Starting at the line that holds "apply wp_bind, wp_check; [|done]. intros _. apply wp_ret, HQ;" and stopping at the line that holds "rewrite bool_decide_eq_true_2; done.", restate the records below word for word, with both of those lines included.

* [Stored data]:

--------

(** ** The parts of the program that only read *)

Lemma wp_entry_info k (Q : option (nat * Inode) → State → Prop) R c :
  Q (lookup_inode (fs c) k) c → (∀ e, R (OSErr e) c) → wp (entry_info fault k) Q R c.
Proof.
  intros HQ HR. apply wp_read; [by intros f f' a [= -> _]| |done]. by intros a [= <-].
Qed.

Lemma wp_entry_missing k (Q : bool → State → Prop) R c :
  Q (bool_decide (lookup_inode (fs c) k = None)) c → (∀ e, R (OSErr e) c) →
  wp (entry_missing fault k) Q R c.
Proof. intros HQ HR. apply wp_bind, wp_entry_info; [by apply wp_ret|done]. Qed.

Lemma wp_fstat i (Q : Inode * bool → State → Prop) R c :
  (∀ x, inodes (fs c) !! i = Some x → Q (x, linked (fs c) i) c) → (∀ e, R (OSErr e) c) →
  wp (call fault (sys_fstat i)) Q R c.
Proof.
  intros HQ HR. apply wp_read; [| |done]; unfold sys_fstat.
  - intros f f' a. destruct (inodes f !! i); [|done]. by intros [= ->].
  - intros a. destruct (inodes (fs c) !! i) eqn:E; [|done]. intros [= <-]. auto.
Qed.

Lemma wp_sys_read i (Q : bytes → State → Prop) R c :
  (∀ x data, inodes (fs c) !! i = Some x → content x = Reg data → Q data c) →
  (∀ e, R (OSErr e) c) → wp (call fault (sys_read i)) Q R c.
Proof.
  intros HQ HR. apply wp_read; [| |done]; unfold sys_read.
  - intros f f' a. destruct (inodes f !! i) as [x|]; simpl; [|done].
    destruct (content x); try done. by intros [= ->].
  - intros a. destruct (inodes (fs c) !! i) as [x|] eqn:E; simpl; [|done].
    destruct (content x) eqn:Ec; try done. intros [= <-]. eauto.
Qed.

Lemma wp_fsync i (Q : unit → State → Prop) R c :
  Q tt c → (∀ e, R (OSErr e) c) → wp (call fault (sys_fsync i)) Q R c.
Proof. intros HQ HR. apply wp_read; [by intros f f' [] [= ->]| |done]. by intros []. Qed.

Lemma wp_attached cs (Q : bool → State → Prop) R c :
  (∀ b, (b = false → ∃ cr, cr ∈ cs ∧ ∀ x, lookup_inode (fs c) (c_at cr) = Some (c_expected cr, x) →
           is_dir x = false) → Q b c) →
  (∀ e, R (OSErr e) c) → wp (attached fault cs) Q R c.
Proof.
  intros HQ HR. induction cs as [|cr cs IH]; simpl; [by apply wp_ret, HQ|].
  apply wp_bind, wp_entry_info; [|done].
  destruct (lookup_inode (fs c) (c_at cr)) as [[i x]|] eqn:E.
  - apply wp_if; intros Hb.
    + apply IH. intros b Hf. apply HQ. intros ->. destruct Hf as (cr' & Hin & ?); [done|].
      exists cr'. split; [by right|done].
    + apply wp_ret, HQ. intros _. exists cr. split; [left|]. rewrite E. intros x0 [= -> ->].
      by rewrite (bool_decide_eq_true_2 (c_expected cr = c_expected cr)), andb_true_r in Hb.
  - apply wp_ret, HQ. intros _. exists cr. split; [left|]. by rewrite E.
Qed.

Lemma wp_same_inode k fd (Q : bool → State → Prop) R c :
  (∀ b, (b = true → ∃ x, lookup_inode (fs c) k = Some (fd, x) ∧ is_reg x = true) → Q b c) →
  (∀ e, R (OSErr e) c) → wp (same_inode_as_fd fault k fd) Q R c.
Proof.
  intros HQ HR. apply wp_bind, wp_entry_info; [|done].
  destruct (lookup_inode (fs c) k) as [[i x]|]; [|by apply wp_ret, HQ].
  apply wp_catch_os, wp_bind, wp_fstat; [|by intros e; apply wp_ret, HQ].
  intros y _. apply wp_ret, HQ. intros [Hx ->%bool_decide_eq_true]%andb_true_iff. eauto.
Qed.

(** The state of a source as its snapshot recorded it. *)
Definition snapped (f : FS) (k : nat * pystr) (s : Snapshot) : Prop :=
  ∃ x, lookup_inode f k = Some (s_fd s, x) ∧ content x = Reg (s_data s) ∧
    fingerprint (s_fd s) x = s_fingerprint s.

Lemma wp_path_matches k s (Q : bool → State → Prop) R c :
  (∀ b, (b = true → snapped (fs c) k s) → Q b c) → (∀ e, R (OSErr e) c) →
  wp (path_matches_snapshot fault k s) Q R c.
Proof.
  intros HQ HR. apply wp_bind, wp_same_inode; [|done]. intros b Hb.
  apply wp_if; intros Hn; [by apply wp_ret, HQ|].
  destruct b; [|done]. destruct (Hb eq_refl) as (x & Hx & _).
  pose proof Hx as [_ Hi]%lookup_inode_Some.
  apply wp_catch_os, wp_bind, wp_fstat; [|by intros e; apply wp_ret, HQ].
  intros x1 Hx1. apply wp_bind, wp_sys_read; [|by intros e; apply wp_ret, HQ].
  intros x2 data Hx2 Hd. apply wp_bind, wp_fstat; [|by intros e; apply wp_ret, HQ].
  intros x3 Hx3. simplify_eq. apply wp_ret, HQ. intros Ht. bool_prop.
  exists x. split_and!; [done|congruence|done].
Qed.

Lemma wp_open_regular k relative (Q : Snapshot → State → Prop) R c :
  (∀ s, snapped (fs c) k s → s_mode s = f_mode (s_fingerprint s) →
     s_uid s = f_uid (s_fingerprint s) → s_gid s = f_gid (s_fingerprint s) → Q s c) →
  (∀ e, R e c) → wp (open_regular_at fault k relative) Q R c.
Proof.
  intros HQ HR. apply wp_bind, wp_catch_os.
  apply wp_read; [| |by intros e; apply wp_raise].
  { intros f f' a. unfold sys_open_file. destruct (lookup_inode f k) as [[i x]|]; [|done].
    destruct (negb _); [|done]. by intros [= ->]. }
  intros fd Ho. unfold sys_open_file in Ho.
  destruct (lookup_inode (fs c) k) as [[i x]|] eqn:Hx; [|done].
  destruct (negb _); [|done]. injection Ho as <-. pose proof Hx as [_ Hi]%lookup_inode_Some.
  apply wp_bind, wp_fstat; [|done]. intros x1 Hx1. simplify_eq.
  apply wp_bind, wp_check; [|done]. intros _. apply wp_bind, wp_sys_read; [|done].
  intros x2 data Hx2 Hd. simplify_eq. apply wp_bind, wp_fstat; [|done]. intros x3 Hx3. simplify_eq.
  apply wp_bind, wp_check; [|done]. intros _. apply wp_ret, HQ; [|done..].
  exists x. simpl. done.
Qed.

Lemma wp_filter_m {A} (p : A → M bool) xs (Q : list A → State → Prop) R c :
  (∀ x, wp (p x) (λ b c', c' = c) (λ _ c', c' = c) c) →
  (∀ ys, Q ys c) → (∀ e, R e c) → wp (filter_m p xs) Q R c.
Proof.
  intros Hp HQ HR. revert Q HQ. induction xs as [|x xs IH]; intros Q HQ; simpl; [by apply wp_ret|].
  apply wp_bind. eapply wp_mono; [apply Hp| |by intros e c' ->]. intros b c' ->.
  apply wp_bind, IH. intros ys. by apply wp_ret.
Qed.

(** On a case-sensitive file system a destination is available only when it is
    missing: a name of its own cannot be an alias of the source. *)
Lemma wp_move_available src dst s capture (Q : bool * Endpoint → State → Prop) R c :
  is_Some (lookup_inode (fs c) (entry_key src)) → entry_key src ≠ entry_key dst →
  (lookup_inode (fs c) (entry_key dst) = None → Q (true, src) c) →
  (∀ src', Q (false, src') c) → (∀ e, R e c) →
  wp (move_destination_available fault src dst s capture) Q R c.
Proof.
  intros Hsrc Hne HT HF HR. apply wp_bind, wp_entry_missing; [|done]. apply wp_if; intros Hm.
  { bool_prop. by apply wp_ret, HT. }
  apply wp_bind, wp_same_inode; [|done]. intros b Hb. apply wp_if; intros Hn; [by apply wp_ret|].
  destruct b; [|done]. destruct (Hb eq_refl) as (x & Hx & _).
  apply wp_bind, wp_fstat; [|done]. intros x1 _. apply wp_bind, wp_fstat; [|done]. intros x2 _.
  apply wp_if; intros Hp; [by apply wp_ret|]. bool_prop.
  apply wp_bind, wp_read; [by intros f f' a [= -> _]| |done]. intros names [= <-].
  apply wp_bind, wp_filter_m; [| |done].
  { intros n. by apply wp_same_inode. }
  intros originals.
  destruct originals as [|original [|? ?]]; try by apply wp_ret.
  assert (Hin : ∀ e, is_Some (lookup_inode (fs c) (entry_key e)) → parent_fd e = parent_fd dst →
                name e ∈ names_in (fs c) (parent_fd dst)).
  { intros e [[i y] [Hi _]%lookup_inode_Some] He. unfold names_in. apply list_elem_of_omap.
    exists (entry_key e, i). split; [by apply elem_of_map_to_list|]. unfold entry_key.
    rewrite bool_decide_eq_true_2; done. }
  rewrite (bool_decide_eq_true_2 (name src ∈ _)) by auto. rewrite andb_false_r. simpl.
  rewrite (bool_decide_eq_true_2 (name dst ∈ _)) by eauto.
  rewrite bool_decide_eq_false_2; [by apply wp_ret|].
  intros Heq. apply Hne. unfold entry_key. congruence.
Qed.

(** The walk over the parents of a path. *)
Lemma wp_descend root missing relative (I : State → Prop) R :
  (∀ c, I c → fds_ok root c) →
  (∀ c p i, I c → walk (fs c) root p = Some i → I (set_fd p i c)) →
  (∀ prefix part c d, I c → fds c !! prefix = Some d →
     wp (missing prefix (prefix ++ [part]) part)
       (λ o c', I c' ∧ ∀ i, o = Some i → walk (fs c') root (prefix ++ [part]) = Some i) R c) →
  (∀ c e, I c → R e c) →
  ∀ parts prefix c, I c →
  wp (descend fault missing relative prefix parts)
    (λ o c', I c' ∧ ∀ d, o = Some d → walk (fs c') root (prefix ++ parts) = Some d) R c.
Proof.
  intros Hok Hset Hmiss HR parts. induction parts as [|part parts IH]; intros prefix c HI; simpl.
  { apply wp_bind, wp_bind, wp_gets, wp_some; [|by auto].
    intros d Hd. apply wp_ret. split; [done|]. intros ? [= <-]. rewrite app_nil_r. by apply Hok. }
  assert (Hnext : ∀ c', I c' →
    wp (descend fault missing relative (prefix ++ [part]) parts)
      (λ o c', I c' ∧ ∀ d, o = Some d → walk (fs c') root (prefix ++ part :: parts) = Some d) R c').
  { intros c' HI'. specialize (IH (prefix ++ [part]) c' HI').
    by rewrite <- app_assoc in IH. }
  apply wp_bind, wp_gets. destruct (fds c !! (prefix ++ [part])); [by apply Hnext|].
  apply wp_bind, wp_bind, wp_gets, wp_some; [|by auto]. intros d Hd.
  apply wp_bind. eapply (wp_mono _ (λ o c', I c' ∧ ∀ i, o = Some i →
    walk (fs c') root (prefix ++ [part]) = Some i)); [| |by intros e c' Hc'; exact Hc'].
  - apply wp_catch, wp_bind, wp_read.
    { intros f f' a. unfold sys_open_dir. destruct (lookup_inode f _) as [[i x]|]; [|done].
      destruct (is_dir x); [|done]. by intros [= ->]. }
    + intros i Ho. unfold sys_open_dir in Ho.
      destruct (lookup_inode (fs c) (d, part)) as [[j x]|] eqn:Hx; [|done].
      destruct (is_dir x) eqn:Hdir; [|done]. injection Ho as <-.
      apply wp_ret. split; [done|]. intros ? [= <-]. apply walk_snoc. exists d.
      split; [by apply (Hok c)|]. by exists x.
    + intros []; [by apply Hmiss with d|apply wp_raise; auto..].
  - intros [i|] c' [HI' Hi]; [|by apply wp_ret].
    apply wp_bind, wp_modify, Hnext. apply Hset; auto.
Qed.

Lemma wp_existing_parent root relative (Q : option Endpoint → State → Prop) R c :
  fds_ok root c →
  (∀ m o, fds_ok root (set_fds m c) →
     (∀ e, o = Some e → at_path root (fs c) relative e) → Q o (set_fds m c)) →
  (∀ m e, fds_ok root (set_fds m c) → R e (set_fds m c)) →
  wp (existing_parent fault relative) Q R c.
Proof.
  intros Hok HQ HR. apply wp_bind.
  eapply wp_mono; [apply (wp_descend root _ _ (λ c', ∃ m, c' = set_fds m c ∧ fds_ok root c'))
                  | |by intros e c' Hc'; exact Hc'].
  - by intros c' (m & _ & ?).
  - intros c' p i (m & -> & Hm) Hi. exists (<[p := i]> m). split; [done|].
    by apply (fds_ok_insert root (set_fds m c)).
  - intros prefix part c' d Hc' _. by apply wp_ret.
  - intros c' e (m & -> & Hm). by apply HR.
  - exists (fds c). split; [by destruct c|done].
  - simpl. intros o c' [(m & -> & Hm) Ho]. apply wp_ret, HQ; [done|].
    intros e He. destruct o as [d|]; [|done]. injection He as <-.
    split; [by apply Ho|done].
Qed.
End calls.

--------

* [Solution to this task]:
  apply wp_bind, wp_check; [|done]. intros _. apply wp_ret, HQ; [|done..].
  exists x. simpl. done.
Qed.

Lemma wp_filter_m {A} (p : A → M bool) xs (Q : list A → State → Prop) R c :
  (∀ x, wp (p x) (λ b c', c' = c) (λ _ c', c' = c) c) →
  (∀ ys, Q ys c) → (∀ e, R e c) → wp (filter_m p xs) Q R c.
Proof.
  intros Hp HQ HR. revert Q HQ. induction xs as [|x xs IH]; intros Q HQ; simpl; [by apply wp_ret|].
  apply wp_bind. eapply wp_mono; [apply Hp| |by intros e c' ->]. intros b c' ->.
  apply wp_bind, IH. intros ys. by apply wp_ret.
Qed.

(** On a case-sensitive file system a destination is available only when it is
    missing: a name of its own cannot be an alias of the source. *)
Lemma wp_move_available src dst s capture (Q : bool * Endpoint → State → Prop) R c :
  is_Some (lookup_inode (fs c) (entry_key src)) → entry_key src ≠ entry_key dst →
  (lookup_inode (fs c) (entry_key dst) = None → Q (true, src) c) →
  (∀ src', Q (false, src') c) → (∀ e, R e c) →
  wp (move_destination_available fault src dst s capture) Q R c.
Proof.
  intros Hsrc Hne HT HF HR. apply wp_bind, wp_entry_missing; [|done]. apply wp_if; intros Hm.
  { bool_prop. by apply wp_ret, HT. }
  apply wp_bind, wp_same_inode; [|done]. intros b Hb. apply wp_if; intros Hn; [by apply wp_ret|].
  destruct b; [|done]. destruct (Hb eq_refl) as (x & Hx & _).
  apply wp_bind, wp_fstat; [|done]. intros x1 _. apply wp_bind, wp_fstat; [|done]. intros x2 _.
  apply wp_if; intros Hp; [by apply wp_ret|]. bool_prop.
  apply wp_bind, wp_read; [by intros f f' a [= -> _]| |done]. intros names [= <-].
  apply wp_bind, wp_filter_m; [| |done].
  { intros n. by apply wp_same_inode. }
  intros originals.
  destruct originals as [|original [|? ?]]; try by apply wp_ret.
  assert (Hin : ∀ e, is_Some (lookup_inode (fs c) (entry_key e)) → parent_fd e = parent_fd dst →
                name e ∈ names_in (fs c) (parent_fd dst)).
  { intros e [[i y] [Hi _]%lookup_inode_Some] He. unfold names_in. apply list_elem_of_omap.
    exists (entry_key e, i). split; [by apply elem_of_map_to_list|]. unfold entry_key.
    rewrite bool_decide_eq_true_2; done. }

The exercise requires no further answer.